**INSTRUCTIONS FOR THE TASK**
Output every line of the material exactly.

**EXCERPTED DATA**
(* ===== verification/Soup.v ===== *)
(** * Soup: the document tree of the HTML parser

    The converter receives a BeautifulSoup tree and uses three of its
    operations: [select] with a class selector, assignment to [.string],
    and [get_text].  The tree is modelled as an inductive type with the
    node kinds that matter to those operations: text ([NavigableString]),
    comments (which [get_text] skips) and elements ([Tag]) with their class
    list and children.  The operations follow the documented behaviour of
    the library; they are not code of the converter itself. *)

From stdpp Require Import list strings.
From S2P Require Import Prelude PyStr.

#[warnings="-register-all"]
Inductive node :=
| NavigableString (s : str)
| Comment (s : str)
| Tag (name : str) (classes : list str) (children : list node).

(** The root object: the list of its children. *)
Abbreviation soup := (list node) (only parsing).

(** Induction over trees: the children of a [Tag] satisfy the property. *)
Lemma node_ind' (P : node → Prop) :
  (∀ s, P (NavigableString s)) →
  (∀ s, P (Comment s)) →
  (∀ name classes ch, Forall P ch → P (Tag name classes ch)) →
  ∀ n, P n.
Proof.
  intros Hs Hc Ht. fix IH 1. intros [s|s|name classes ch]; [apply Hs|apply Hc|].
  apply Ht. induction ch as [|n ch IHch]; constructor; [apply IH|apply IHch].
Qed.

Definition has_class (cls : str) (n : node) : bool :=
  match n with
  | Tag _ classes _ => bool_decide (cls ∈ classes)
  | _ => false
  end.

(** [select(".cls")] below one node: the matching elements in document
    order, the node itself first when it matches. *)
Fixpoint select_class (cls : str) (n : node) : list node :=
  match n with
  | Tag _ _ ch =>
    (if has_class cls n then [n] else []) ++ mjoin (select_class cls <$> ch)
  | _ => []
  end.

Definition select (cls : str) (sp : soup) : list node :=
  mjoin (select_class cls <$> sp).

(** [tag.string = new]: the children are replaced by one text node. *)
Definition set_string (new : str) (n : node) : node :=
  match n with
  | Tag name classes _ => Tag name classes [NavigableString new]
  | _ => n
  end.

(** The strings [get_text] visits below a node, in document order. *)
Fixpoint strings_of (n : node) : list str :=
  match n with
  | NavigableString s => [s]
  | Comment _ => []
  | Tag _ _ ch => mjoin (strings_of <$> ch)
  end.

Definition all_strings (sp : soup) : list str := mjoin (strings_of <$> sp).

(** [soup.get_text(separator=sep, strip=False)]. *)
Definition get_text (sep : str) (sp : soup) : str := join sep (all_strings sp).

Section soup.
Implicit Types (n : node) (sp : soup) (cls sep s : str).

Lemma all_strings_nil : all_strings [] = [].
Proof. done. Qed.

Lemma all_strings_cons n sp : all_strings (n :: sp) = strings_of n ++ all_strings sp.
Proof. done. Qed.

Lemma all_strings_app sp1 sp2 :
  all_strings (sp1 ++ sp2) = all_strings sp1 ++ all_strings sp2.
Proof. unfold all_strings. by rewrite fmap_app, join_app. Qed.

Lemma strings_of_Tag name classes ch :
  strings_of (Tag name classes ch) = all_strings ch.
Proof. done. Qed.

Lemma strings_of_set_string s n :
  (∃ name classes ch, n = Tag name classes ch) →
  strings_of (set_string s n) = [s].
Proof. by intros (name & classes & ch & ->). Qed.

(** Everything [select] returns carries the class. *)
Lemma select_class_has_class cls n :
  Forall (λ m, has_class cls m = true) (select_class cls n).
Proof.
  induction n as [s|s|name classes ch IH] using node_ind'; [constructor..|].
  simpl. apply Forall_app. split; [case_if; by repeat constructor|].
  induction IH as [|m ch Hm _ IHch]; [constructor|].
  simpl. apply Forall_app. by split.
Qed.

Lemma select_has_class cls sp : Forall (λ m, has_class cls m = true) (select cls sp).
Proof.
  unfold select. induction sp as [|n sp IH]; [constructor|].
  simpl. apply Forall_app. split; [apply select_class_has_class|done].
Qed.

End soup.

**RESPONSE TO THIS TASK**
(* ===== verification/Soup.v ===== *)
(** * Soup: the document tree of the HTML parser

    The converter receives a BeautifulSoup tree and uses three of its
    operations: [select] with a class selector, assignment to [.string],
    and [get_text].  The tree is modelled as an inductive type with the
    node kinds that matter to those operations: text ([NavigableString]),
    comments (which [get_text] skips) and elements ([Tag]) with their class
    list and children.  The operations follow the documented behaviour of
    the library; they are not code of the converter itself. *)

From stdpp Require Import list strings.
From S2P Require Import Prelude PyStr.

#[warnings="-register-all"]
Inductive node :=
| NavigableString (s : str)
| Comment (s : str)
| Tag (name : str) (classes : list str) (children : list node).

(** The root object: the list of its children. *)
Abbreviation soup := (list node) (only parsing).

(** Induction over trees: the children of a [Tag] satisfy the property. *)
Lemma node_ind' (P : node → Prop) :
  (∀ s, P (NavigableString s)) →
  (∀ s, P (Comment s)) →
  (∀ name classes ch, Forall P ch → P (Tag name classes ch)) →
  ∀ n, P n.
Proof.
  intros Hs Hc Ht. fix IH 1. intros [s|s|name classes ch]; [apply Hs|apply Hc|].
  apply Ht. induction ch as [|n ch IHch]; constructor; [apply IH|apply IHch].
Qed.

Definition has_class (cls : str) (n : node) : bool :=
  match n with
  | Tag _ classes _ => bool_decide (cls ∈ classes)
  | _ => false
  end.

(** [select(".cls")] below one node: the matching elements in document
    order, the node itself first when it matches. *)
Fixpoint select_class (cls : str) (n : node) : list node :=
  match n with
  | Tag _ _ ch =>
    (if has_class cls n then [n] else []) ++ mjoin (select_class cls <$> ch)
  | _ => []
  end.

Definition select (cls : str) (sp : soup) : list node :=
  mjoin (select_class cls <$> sp).

(** [tag.string = new]: the children are replaced by one text node. *)
Definition set_string (new : str) (n : node) : node :=
  match n with
  | Tag name classes _ => Tag name classes [NavigableString new]
  | _ => n
  end.

(** The strings [get_text] visits below a node, in document order. *)
Fixpoint strings_of (n : node) : list str :=
  match n with
  | NavigableString s => [s]
  | Comment _ => []
  | Tag _ _ ch => mjoin (strings_of <$> ch)
  end.

Definition all_strings (sp : soup) : list str := mjoin (strings_of <$> sp).

(** [soup.get_text(separator=sep, strip=False)]. *)
Definition get_text (sep : str) (sp : soup) : str := join sep (all_strings sp).

Section soup.
Implicit Types (n : node) (sp : soup) (cls sep s : str).

Lemma all_strings_nil : all_strings [] = [].
Proof. done. Qed.

Lemma all_strings_cons n sp : all_strings (n :: sp) = strings_of n ++ all_strings sp.
Proof. done. Qed.

Lemma all_strings_app sp1 sp2 :
  all_strings (sp1 ++ sp2) = all_strings sp1 ++ all_strings sp2.
Proof. unfold all_strings. by rewrite fmap_app, join_app. Qed.

Lemma strings_of_Tag name classes ch :
  strings_of (Tag name classes ch) = all_strings ch.
Proof. done. Qed.

Lemma strings_of_set_string s n :
  (∃ name classes ch, n = Tag name classes ch) →
  strings_of (set_string s n) = [s].
Proof. by intros (name & classes & ch & ->). Qed.

(** Everything [select] returns carries the class. *)
Lemma select_class_has_class cls n :
  Forall (λ m, has_class cls m = true) (select_class cls n).
Proof.
  induction n as [s|s|name classes ch IH] using node_ind'; [constructor..|].
  simpl. apply Forall_app. split; [case_if; by repeat constructor|].
  induction IH as [|m ch Hm _ IHch]; [constructor|].
  simpl. apply Forall_app. by split.
Qed.

Lemma select_has_class cls sp : Forall (λ m, has_class cls m = true) (select cls sp).
Proof.
  unfold select. induction sp as [|n sp IH]; [constructor|].
  simpl. apply Forall_app. split; [apply select_class_has_class|done].
Qed.

End soup.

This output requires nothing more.